How Do I Know If My Blood Pressure Is a Problem for Me?

The only way to know if you have high blood pressure is to have it measured by a health professional. Even people with very severe hypertension feel perfectly fine. This is why hypertension is sometimes called the silent killer - because it usually has no symptoms. So get your blood pressure measured regularly before any damage occurs.

Your blood pressure is actually two pressures, first is the rush of blood with each heartbeat, second is the smaller surge in between heartbeats. The first number is the systolic pressure, read as 'over' the second reading, the diastolic pressure.

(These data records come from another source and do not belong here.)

(** X1: a successful setup leaves a device that passes the guards of
    [remove_dm_verity], with the error location untouched; and a
    successful removal of that device, on any host and in either mode,
    gives back the device as it was before the setup. *)
Theorem setup_remove_round_trip (d : RaucDMVerity) (e : error_loc)
  (h : Host) :
  setup_guards_hold d e ->
  r_ret (setup_call d e h) = TRUE ->
  exists d1,
    r_dev (setup_call d e h) = Some d1 /\
    r_error (setup_call d e h) = e /\
    remove_guards_hold d1 e /\
    forall deferred h2,
      r_ret (remove_call d1 deferred e h2) = TRUE ->
      r_dev (remove_call d1 deferred e h2) = Some d.
Proof.
  intros Hg Hret. pose proof Hg as (Hup & Hc).
  setup_cases d e h Hg; try discriminate Hret.
  assert (Hg1 : remove_guards_hold (activated d r4) e)
    by (split; [cbn; discriminate | exact Hc]).
  exists (activated d r4).
  split; [reflexivity |]. split; [reflexivity |]. split; [exact Hg1 |].
  intros deferred h2 Hret2.
  remove_cases (activated d r4) deferred e h2 Hg1; try discriminate Hret2.
  destruct d as [u l up ds rd sa]. cbn in Hup. subst up. reflexivity.
Qed.

(** X2: every ioctl request of [setup_dm_verity] goes to the descriptor
    the control node was opened on, carries a payload, and has a header
    built afresh: version 4.0.0, the size of the whole structure, the
    offset of the payload, the device's uuid as [g_strlcpy] copies it, and
    flags, name and target count that depend on the command alone (the
    read-only flag on create and load, the name on create, one target on
    load); nothing of an earlier answer is left in a header. *)
Theorem setup_requests_addressed (d : RaucDMVerity) (e : error_loc)
  (h : Host) (fd : Z) (cmd : dm_cmd) (hdr : dm_ioctl)
  (pl : option (dm_target_spec * string)) (r : sysret) :
  setup_guards_hold d e ->
  In (EvSys (SysIoctl fd cmd hdr pl) r) (r_trace (setup_call d e h)) ->
  (exists r1,
     control_opened r1 (r_trace (setup_call d e h)) /\
     fd = rv r1 /\ (0 <= fd)%Z) /\
  hdr = mk_dm_ioctl (DM_VERSION_MAJOR, 0, 0)%Z sizeof_setup sizeof_dm_ioctl
          (setup_target_count cmd) 0 (setup_flags cmd) 0 0 (setup_name cmd)
          (g_strlcpy (str (uuid d)) DM_UUID_LEN) /\
  pl <> None.
Proof.
  intros Hg Hin.
  setup_cases d e h Hg; read_in Hin.
  all: split;
    [ eexists; split;
      [ unfold control_opened; cbn [In app]; left; reflexivity
      | split; [reflexivity | assumption] ]
    | split; [reflexivity | discriminate] ].
Qed.

(** X3: [remove_dm_verity] opens the control node and nothing else, never
    reads, and issues at most one ioctl request: a removal on the control
    descriptor, header only, with the device's uuid, flagged deferred
    exactly when [deferred] is set. *)
Theorem remove_requests (d : RaucDMVerity) (deferred : gboolean)
  (e : error_loc) (h : Host) :
  remove_guards_hold d e ->
  In (ioctl_cmds (r_trace (remove_call d deferred e h)))
     [[]; [DM_DEV_REMOVE]] /\
  count_events is_open (r_trace (remove_call d deferred e h)) = 1 /\
  count_events is_read (r_trace (remove_call d deferred e h)) = 0 /\
  forall fd cmd hdr pl r,
    In (EvSys (SysIoctl fd cmd hdr pl) r)
       (r_trace (remove_call d deferred e h)) ->
    cmd = DM_DEV_REMOVE /\ pl = None /\
    hdr = mk_dm_ioctl (DM_VERSION_MAJOR, 0, 0)%Z sizeof_dm_ioctl
            sizeof_dm_ioctl 0 0
            (if deferred then DM_DEFERRED_REMOVE else 0) 0 0 EmptyString
            (g_strlcpy (str (uuid d)) DM_UUID_LEN) /\
    exists r1,
      control_opened r1 (r_trace (remove_call d deferred e h)) /\
      fd = rv r1 /\ (0 <= fd)%Z.
Proof.
  intros Hg.
  remove_cases d deferred e h Hg.
  all: split; [cbn; tauto |].
  all: split; [reflexivity |].
  all: split; [reflexivity |].
  all: intros fd cmd hdr pl r Hin; read_in Hin.
  all: repeat split; eexists;
    (split; [unfold control_opened; cbn [In app]; left; reflexivity |]);
    split; [reflexivity | assumption].
Qed.
(** An event that is not a search event sits after the search phase. *)
Lemma locate_after_search (S T pre post : list Event) (x : Event) :
  forallb is_search_event S = true ->
  is_search_event x = false ->
  S ++ T = pre ++ x :: post ->
  exists mid, pre = S ++ mid /\ T = mid ++ x :: post.
Proof.
  intros HS Hx H; symmetry in H.
  destruct (split_app _ _ _ _ _ H) as [[mid [-> _]]|[mid [-> ->]]].
  - rewrite forallb_app in HS; cbn [forallb] in HS.
    rewrite Hx in HS; cbn in HS; rewrite andb_false_r in HS; discriminate.
  - exists mid; auto.
Qed.

Lemma filter_search_events (f : Event -> bool) (S : list Event) :
  forallb is_search_event S = true ->
  (forall e, is_search_event e = true -> f e = false) ->
  filter f S = [].
Proof.
  intros HS Hf; induction S as [|e S IH]; cbn [filter]; auto.
  cbn [forallb] in HS; apply andb_true_iff in HS; destruct HS as [He HS].
  rewrite (Hf e He); auto.
Qed.

Lemma iterations_app (a b : list Event) :
  iterations (a ++ b) = iterations a + iterations b.
Proof. unfold iterations; rewrite filter_app, length_app; reflexivity. Qed.

Lemma evaluations_app (a b : list Event) :
  evaluations (a ++ b) = evaluations a + evaluations b.
Proof. unfold evaluations; rewrite filter_app, length_app; reflexivity. Qed.
Fixpoint lower_string (s : string) : string :=
  match s with
  | EmptyString => EmptyString
  | String c r => String (lower_ascii c) (lower_string r)
  end.

(** [s.capitalize()] on ASCII text. *)
Definition capitalize (s : string) : string :=
  match s with
  | EmptyString => EmptyString
  | String c r => String (upper_ascii c) (lower_string r)
  end.

(** ** The schema model *)

(** Modelled from the spec: the data types, fields and default values of
    [stone.data_type], whose classes are not part of this file (section 3
    of the specification: Void, Struct with [fields] and [all_fields],
    Union with [fields]; a field with its name, data type, doc text and
    default; a TaggedValue pairing a union with a tag name).  A composite
    type refers back to its namespace; only the name of that namespace is
    ever read, so the back reference is kept as the name.  [Primitive],
    [Nullable] and [List] are the shapes that are neither Void nor
    user-defined. *)
Inductive DataType : Type :=
  | Void
  | Primitive (name : string)
  | Nullable (data_type : DataType)
  | List (data_type : DataType)
  | Struct (name : string) (namespace : string) (doc : option string)
           (fields : list Field) (all_fields : list Field)
  | Union (name : string) (namespace : string) (doc : option string)
          (fields : list Field)
with Field : Type :=
  | mkField (name : string) (data_type : DataType) (doc : option string)
            (default : option Value)
with Value : Type :=
  | TagRef (union_data_type : DataType) (tag_name : string)
  | Literal (repr : string).

Definition field_name (f : Field) : string :=
  match f with mkField n _ _ _ => n end.
Definition field_data_type (f : Field) : DataType :=
  match f with mkField _ t _ _ => t end.
Definition field_doc (f : Field) : option string :=
  match f with mkField _ _ d _ => d end.
Definition field_default (f : Field) : option Value :=
  match f with mkField _ _ _ v => v end.
(** [field.has_default]: a default value was declared. *)
Definition has_default (f : Field) : bool :=
  match field_default f with Some _ => true | None => false end.

(** Modelled from the spec: the type-classification queries imported from
    [stone.data_type] (is-void, is-struct, is-union, is-user-defined,
    is-nullable, is-tag-reference), which test the class of the value. *)
Definition is_void_type (t : DataType) : bool :=
  match t with Void => true | _ => false end.
Definition is_struct_type (t : DataType) : bool :=
  match t with Struct _ _ _ _ _ => true | _ => false end.
Definition is_union_type (t : DataType) : bool :=
  match t with Union _ _ _ _ => true | _ => false end.
Definition is_user_defined_type (t : DataType) : bool :=
  match t with Struct _ _ _ _ _ | Union _ _ _ _ => true | _ => false end.
Definition is_nullable_type (t : DataType) : bool :=
  match t with Nullable _ => true | _ => false end.
Definition is_tag_ref (v : Value) : bool :=
  match v with TagRef _ _ => true | Literal _ => false end.

(** Modelled from the spec: the values of the attribute map of a route,
    of which the generator compares the one under [style] with a string. *)
Inductive AttrValue : Type :=
  | AStr (s : string)
  | ABool (b : bool)
  | ANone.

Global Instance AttrValue_eq_dec : EqDecision AttrValue.
Proof. solve_decision. Defined.

(** Modelled from the spec: the deprecation marker of a route, with the
    name of the route that replaces it when there is one
    ([deprecated.by.name]); routes, namespaces and the api of [stone.api]
    follow, with the attributes the generator reads. *)
Record DeprecationInfo : Type := mkDeprecationInfo {
  by_route : option string
}.

Record Route : Type := mkRoute {
  route_name : string;
  arg_data_type : DataType;
  result_data_type : DataType;
  error_data_type : DataType;
  attrs : gmap string AttrValue;
  route_doc : option string;
  deprecated : option DeprecationInfo
}.

Record Namespace : Type := mkNamespace {
  ns_name : string;
  data_types : list DataType;
  routes : list Route
}.

(** [api.namespaces] is an ordered dictionary from names to namespaces. *)
Record Api : Type := mkApi {
  namespaces : list (string * Namespace)
}.

Definition namespaces_values (api : Api) : list Namespace :=
  (namespaces api).*2.

(** The command line arguments the generator reads. *)
Record Args : Type := mkArgs {
  module_name : string;
  class_name : string
}.

(** ** Failures *)

Inductive Error : Type :=
  | AssertionError (msg : string) (offending : option DataType)
  | RuntimeError (msg : string) (offending : string)
  | AttributeError (attribute : string)
  | ValueError (msg : string).

Inductive result (A : Type) : Type :=
  | Ok (a : A)
  | Raise (e : Error).
Arguments Ok {A} a.
Arguments Raise {A} e.

(** Attribute reads on a data type; a class without the attribute raises. *)
Definition get_fields (t : DataType) : result (list Field) :=
  match t with
  | Struct _ _ _ fields _ | Union _ _ _ fields => Ok fields
  | _ => Raise (AttributeError "fields")
  end.
Definition get_all_fields (t : DataType) : result (list Field) :=
  match t with
  | Struct _ _ _ _ all_fields => Ok all_fields
  | _ => Raise (AttributeError "all_fields")
  end.
Definition get_namespace (t : DataType) : result string :=
  match t with
  | Struct _ namespace _ _ _ | Union _ namespace _ _ => Ok namespace
  | _ => Raise (AttributeError "namespace")
  end.
Definition get_name (t : DataType) : result string :=
  match t with
  | Struct name _ _ _ _ | Union name _ _ _ | Primitive name => Ok name
  | _ => Raise (AttributeError "name")
  end.
Definition get_doc (t : DataType) : result (option string) :=
  match t with
  | Struct _ _ doc _ _ | Union _ _ doc _ => Ok doc
  | _ => Raise (AttributeError "doc")
  end.

(** The line break and the double quote, which string literals below do
    not hold. *)
Definition nl : string := String (ascii_of_nat 10) EmptyString.
Definition dquote : ascii := ascii_of_nat 34.
Definition triple_quote : string :=
  String dquote (String dquote (String dquote EmptyString)).

(** ** The emission utility *)

(** Modelled from the spec: the emission utility of [stone.generator]
    (raw emission, line emission, indentation scope, wrapped paragraph,
    delimited multi-line list), seen through the calls made on it.  One
    call is recorded with its arguments; [indent] is the number of
    [indent] scopes open at the call. *)
Inductive Emission : Type :=
  | EmitRaw (s : string)
  | Emit (indent : nat) (s : string)
  | EmitWrapped (indent : nat) (s : string) (subsequent_prefix : string)
  | MultilineList (indent : nat) (items : list string) (before after : string)
                  (delim : string * string) (compact : bool).

Global Instance Emission_eq_dec : EqDecision Emission.
Proof. solve_decision. Defined.

(** A generator action: run inside [i] open indentation scopes it makes the
    calls in the list, and then returns or raises. *)
Definition Gen (A : Type) : Type := nat → list Emission * result A.

Global Instance gen_ret : MRet Gen := λ A a _, ([], Ok a).
Global Instance gen_bind : MBind Gen := λ A B f m i,
  match m i with
  | (o, Ok a) => let '(o', r) := f a i in (o ++ o', r)
  | (o, Raise e) => (o, Raise e)
  end.

Definition raise {A} (e : Error) : Gen A := λ _, ([], Raise e).
Definition lift {A} (r : result A) : Gen A := λ _, ([], r).

(** [with self.indent(): body]. *)
Definition indent {A} (body : Gen A) : Gen A := λ i, body (S i).

Definition emit_raw (s : string) : Gen unit := λ _, ([EmitRaw s], Ok ()).
Definition emit (s : string) : Gen unit := λ i, ([Emit i s], Ok ()).
Definition emit_wrapped_text (s subsequent_prefix : string) : Gen unit :=
  λ i, ([EmitWrapped i s subsequent_prefix], Ok ()).
Definition generate_multiline_list (items : list string) (before after : string)
    (delim : string * string) (compact : bool) : Gen unit :=
  λ i, ([MultilineList i items before after delim compact], Ok ()).

(** The defaults of [generate_multiline_list] for the keyword arguments a
    call leaves out. *)
Definition default_delim : string * string := ("(", ")").

(** What a run emitted, and how it ended. *)
Definition output {A} (r : list Emission * result A) : list Emission := r.1.
Definition outcome {A} (r : list Emission * result A) : result A := r.2.

(** [when c: body]. *)
Definition when (c : bool) (body : Gen unit) : Gen unit :=
  if c then body else mret ().

(** [for x in l: body x]. *)
Fixpoint for_each {A} (l : list A) (body : A → Gen unit) : Gen unit :=
  match l with
  | [] => mret ()
  | x :: l' => body x;; for_each l' body
  end.

(** ** Reading the output *)

(** [c] occurs in [s]. *)
Fixpoint contains_char (c : ascii) (s : string) : bool :=
  match s with
  | EmptyString => false
  | String d r => Ascii.eqb d c || contains_char c r
  end.

(** The call that writes a method prototype: the only multi-line list that
    is closed by a colon. *)
Definition is_declaration (e : Emission) : bool :=
  match e with
  | MultilineList _ _ _ after _ _ => String.eqb after ":"
  | _ => false
  end.

(** The call that writes the request invocation. *)
Definition is_request_call (e : Emission) : bool :=
  match e with
  | MultilineList _ _ before _ _ _ => String.eqb before "r = self.request"
  | _ => false
  end.

(** The namespace handed to the default-value renderer for a field. *)
Definition field_namespace (f : Field) : option string :=
  match field_data_type f with
  | Struct _ namespace _ _ _ | Union _ namespace _ _ => Some namespace
  | _ => None
  end.

(** The fields the docstring documents: those of [arg_data_type.fields]. *)
Definition documentable_fields (t : DataType) : list Field :=
  match t with
  | Struct _ _ _ fields _ | Union _ _ _ fields => fields
  | _ => []
  end.

Definition is_deprecated (route : Route) : bool :=
  match deprecated route with Some _ => true | None => false end.

Definition any_deprecated (api : Api) : bool :=
  existsb (λ ns, existsb is_deprecated (routes ns)) (namespaces_values api).

(** ** Sample schemas *)

Module Samples.

Definition fmt_plain (s : string) : string := s.
Definition fmt_obj (v : Value) : string :=
  match v with Literal repr => repr | TagRef _ tag => tag end.
Definition fmt_type (t : DataType) : string :=
  match t with
  | Void => "None"
  | Primitive n | Struct n _ _ _ _ | Union n _ _ _ => n
  | Nullable _ => "Nullable"
  | List _ => "list"
  end.
Definition class_name (t : DataType) : string :=
  match get_name t with Ok n => n | Raise _ => EmptyString end.
(** A [process_doc] for documentation without reference tags: the text is
    returned as it is, and a missing text is refused, as [process_doc]
    asserts that it is handed a string. *)
Definition process_doc (doc : option string)
    (handler : string → string → result string) : result string :=
  match doc with
  | Some text => Ok text
  | None => Raise (AssertionError "Expected string" None)
  end.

Blood pressure is measured using a blood pressure cuff and pressure gauge, officially named the sphygmomanometer. This cuff, which is wrapped around your arm, is a cloth-covered rubber tube. By squeezing the rubber bulb, we fill this tube with air, tightening it and constricting your arm's blood vessels. Then the air is let out of the cuff slowly. As the cuff loosens its grip on your arm's arteries, the heart is able to push some blood past the cuff. You can tell when this occurs by listening with a stethoscope on the artery below the cuff; the pressure of the cuff at the point you hear this pulse of blood is your first blood pressure reading, the systolic reading. Then more air is let our of the cuff, and eventually the point is reached where the cuff's pressure equals the lowest pressure heartbeats. The cuff's pressure at this point is the diastolic reading. Below this pressure, you can no longer hear the blood moving through the arteries with the stethoscope.